Sheriffs panel takes on legal pot, gun laws and Joe DiSalvo

by Dorothy Atkins, Special to the Aspen Daily News
Pitkin County Sheriff Joe DiSalvo was notably the odd-man-out during a County Sheriffs of Colorado panel held at the Limelight Hotel Thursday.

The panel was a part of a four-day biannual County Sheriffs of Colorado conference, which Aspen hosted for the first time. DiSalvo and five other Colorado county sheriffs answered policy questions from Aspen Daily News Managing Editor Curtis Wackerle and The Aspen Times General Manager Samantha Johnston.

Throughout the discussion, DiSalvo took friendly jabs from other Colorado county sheriffs regarding his seemingly lenient positions on pot laws, gun control and his overall attitude toward law enforcement.

All five of the sheriffs on the panel with DiSalvo expressed their frustrations with the contradictory state and federal laws on pot.

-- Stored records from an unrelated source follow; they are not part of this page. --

(** [now] is the clock reading taken for [executed_at]. *)
Definition _execute_automation (automation : Automation) (context : pydict)
    (now : Z) (tr : list event) : list event * RunResult :=
  let '(tr', rs) := run_actions (actions automation) context tr in
  (tr', {| automation_id := id automation;
           automation_name := name automation;
           executed_at := now;
           results := rs |}).

End Execution.

(** ** The job list of the [schedule] package *)

Inductive TimeUnit : Type :=
  | minutes
  | hours
  | days.

(** A job as [schedule.every(n).<unit>.at(t).do(f, automation, {}).tag(id)]
    builds it.  The job keeps the automation object itself; what it runs,
    [_execute_automation], reads only [actions], [id] and [name], which
    nothing assigns after construction, so the record stored here is the
    object as the job sees it.  When a job is due is the package's clock
    arithmetic and stays outside: the worker is given the due jobs. *)
Record Job : Type := {
  job_interval : Z;
  job_unit : TimeUnit;
  job_at_time : option string;
  job_target : Automation;
  job_tags : list string
}.

(** [tag in job.tags] *)
Definition has_tag (tag : string) (j : Job) : bool :=
  existsb (String.eqb tag) (job_tags j).

(** [schedule.clear(tag)] *)
Definition schedule_clear (tag : string) (js : list Job) : list Job :=
  List.filter (fun j => negb (has_tag tag j)) js.

(** The pending timers that carry an automation's id. *)
Definition timers_of (tag : string) (js : list Job) : list Job :=
  List.filter (has_tag tag) js.

(** ** The engine *)

(** [self.automations], the package-global job list, and the trace of what
    runs have done to the outside world. *)
Record engine : Type := {
  automations : gmap string Automation;
  jobs : list Job;
  trace : list event
}.

Definition empty_engine : engine :=
  {| automations := ∅; jobs := []; trace := [] |}.

(** What the public operations return. *)
Inductive reply : Type :=
  | Created (new_id new_name status message : string)
  | Success (message : string)
  | Error (message : string)
  | Ran (r : RunResult).

Definition set_enabled (b : bool) (a : Automation) : Automation :=
  {| id := id a; name := name a; description := description a;
     trigger := trigger a; actions := actions a; conditions := conditions a;
     enabled := b; created_at := created_at a; last_run := last_run a;
     run_count := run_count a; success_rate := success_rate a |}.

(** [automation.last_run = datetime.now(); automation.run_count += 1] *)
Definition record_run (now : Z) (a : Automation) : Automation :=
  {| id := id a; name := name a; description := description a;
     trigger := trigger a; actions := actions a; conditions := conditions a;
     enabled := enabled a; created_at := created_at a; last_run := Some now;
     run_count := run_count a + 1; success_rate := success_rate a |}.

(** [f"auto_{int(datetime.now().timestamp())}"]: the clock reading cut to
    whole seconds. *)
Definition automation_id_at (now : Z) : string :=
  "auto_" +:+ pretty (Z.quot now 1000000).

Definition every (n : Z) (u : TimeUnit) (at_time : option string)
    (automation : Automation) : Job :=
  {| job_interval := n; job_unit := u; job_at_time := at_time;
     job_target := automation; job_tags := [id automation] |}.

Definition _schedule_automation (automation : Automation) (js : list Job)
    : list Job :=
  match trigger_type (trigger automation) with
  | TIME_BASED =>
      let cron_expression := trigger_condition (trigger automation) in
      if py_eq_str cron_expression "0 8 * * *" then
        (js ++ [every 1 days (Some "08:00") automation])%list
      else if py_eq_str cron_expression "0 18 * * *" then
        (js ++ [every 1 days (Some "18:00") automation])%list
      else if py_eq_str cron_expression "0 */2 * * *" then
        (js ++ [every 2 hours None automation])%list
      else if py_eq_str cron_expression "15 * * * *" then
        (js ++ [every 15 minutes None automation])%list
      else js
  | _ => js
  end.

Definition _has_upcoming_meeting : bool := false.

Fixpoint check_each (conditions : list string) (context : pydict) : bool :=
  match conditions with
  | [] => true
  | condition :: rest =>
      if String.eqb condition "work_mode" then
        if negb (truthy (dict_get_default context "work_mode" (PyBool false)))
        then false else check_each rest context
      else if String.eqb condition "personal_mode" then
        if negb (truthy (dict_get_default context "personal_mode" (PyBool false)))
        then false else check_each rest context
      else if String.eqb condition "upcoming_meeting" then
        if negb _has_upcoming_meeting
        then false else check_each rest context
      else check_each rest context
  end.

Definition _check_conditions (conditions : list string) (context : pydict)
    : bool :=
  match conditions with
  | [] => true
  | _ => check_each conditions context
  end.

(** [x or {}] / [x or []] on an optional argument. *)
Definition or_empty {A} (x : option (list A)) : list A :=
  match x with
  | Some l => l
  | None => []
  end.

Definition parse_trigger (trigger : pydict) : res AutomationTrigger :=
  ty <- dict_subscript trigger "type";;
  type <- TriggerType_of ty;;
  condition <- dict_subscript trigger "condition";;
  Ok {| trigger_type := type;
        trigger_condition := condition;
        trigger_parameters := dict_get_default trigger "parameters" (PyDict []) |}.

Definition parse_action (action_data : pydict) : res AutomationAction :=
  ty <- dict_subscript action_data "type";;
  type <- ActionType_of ty;;
  parameters <- dict_subscript action_data "parameters";;
  Ok {| action_type := type;
        action_parameters := parameters;
        action_service := dict_get_default action_data "service" (PyStr "auto");
        delay_seconds := dict_get_default action_data "delay_seconds" (PyInt 0) |}.

Fixpoint parse_actions (actions : list pydict) : res (list AutomationAction) :=
  match actions with
  | [] => Ok []
  | action_data :: rest =>
      action_obj <- parse_action action_data;;
      action_objs <- parse_actions rest;;
      Ok (action_obj :: action_objs)
  end.

Section Engine.
Context {SM : ServiceManager}.

(** [now_id] and [now_created] are the two clock readings the call takes. *)
Definition create_automation (now_id now_created : Z) (name : string)
    (trigger : pydict) (actions : list pydict)
    (conditions : option (list string)) (st : engine) : engine * res reply :=
  let automation_id := automation_id_at now_id in
  match (trigger_obj <- parse_trigger trigger;;
         action_objs <- parse_actions actions;;
         Ok (trigger_obj, action_objs)) with
  | Raise e => (st, Raise e)
  | Ok (trigger_obj, action_objs) =>
      let automation :=
        {| id := automation_id;
           name := name;
           description := "Custom automation: " +:+ name;
           trigger := trigger_obj;
           actions := action_objs;
           conditions := or_empty conditions;
           enabled := true;
           created_at := now_created;
           last_run := None;
           run_count := 0;
           success_rate := 1%Q |} in
      let stored := <[automation_id := automation]> (automations st) in
      let js :=
        match trigger_type trigger_obj with
        | TIME_BASED => _schedule_automation automation (jobs st)
        | _ => jobs st
        end in
      ({| automations := stored; jobs := js; trace := trace st |},
       Ok (Created automation_id name "created"
             ("Automation '" +:+ name +:+ "' created successfully")))
  end.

In 2012, Colorado voters passed Amendment 64, which made marijuana sales legal in the state, but it’s still considered a schedule I controlled substance under federal law.

“It’s a disaster,” said retired Cheyenne County Sheriff Ken Putnam of making pot legal in Colorado. “There are too many unknowns.”

Another sheriff argued that making marijuana legal was dividing the United States.

“My concern is this is a disintegration of the republic,” said Larimer County Sheriff Justin Smith, since the law represents a state trying to override federal authority.

Elbert County Sheriff Shayne Heap noted that citations for driving under the influence of drugs were up in his county by 400 percent since marijuana was made legal.

“That’s troubling,” he said, adding that he’s never seen a successful CEO who smokes weed.

 Jordan Curet/Aspen Daily News
(from left to right) Elbert County Sheriff Shayne Heap, Dolores County Sheriff Jerry Martin, retired Cheyenne County Sheriff Ken Putnam, Gilpin County Sheriff Bruce Hartman, Larimer County Sheriff Justin Smith, and Pitkin County Sheriff Joe DiSalvo lead a panel discussion at the County Sheriffs of Colorado conference at the Limelight Hotel on Thursday.

Meanwhile, DiSalvo said his biggest concern about legalizing marijuana is problems associated with cash flow. Most banks won’t give pot shops credit or allow them to open bank accounts, because the federal government insures banks. That means marijuana stores have to operate as cash-only businesses.

When DiSalvo mentioned he has offered his deputies to escort pot shop owners as they deposit cash at banks, one of the sheriffs in the audience shouted back.

“You’re legalizing money laundering,” he said.

DiSalvo noted that county sheriffs represent their own constituents and don’t have to all agree politically. Despite their political differences, the Colorado sheriffs respect each other, DiSalvo said.

“We respected Joe until a few minutes ago,” shouted another sheriff in the crowd in jest.

Ever since DiSalvo first entered law enforcement, people have made fun of where he’s from, DiSalvo said, but he takes the comments in stride.

“Pitkin County’s the butt of every joke,” DiSalvo said.

Jokes aside, DiSalvo expressed his concern on how to keep his deputies from being too aggressive or too lenient in their enforcement of the law. The county also lacks the mental health services it needs to treat the local population, he said. DiSalvo also expressed his concerns about the lack of emergency funding from the state in case of a wildfire.

All of the county sheriffs had issues with the lack of funding for their departments.

The County Sheriffs of Colorado conference ends today with appearances by Gov. John Hickenlooper and U.S. Rep. Scott Tipton.

Last year, Hickenlooper signed two controversial gun-control bills, which are the subject of a lawsuit. One concerns expanded background checks for firearm purchases, while the other puts a 15-round cap on gun magazine sizes. DiSalvo was one of only a handful of Colorado sheriffs who did not participate in the lawsuit.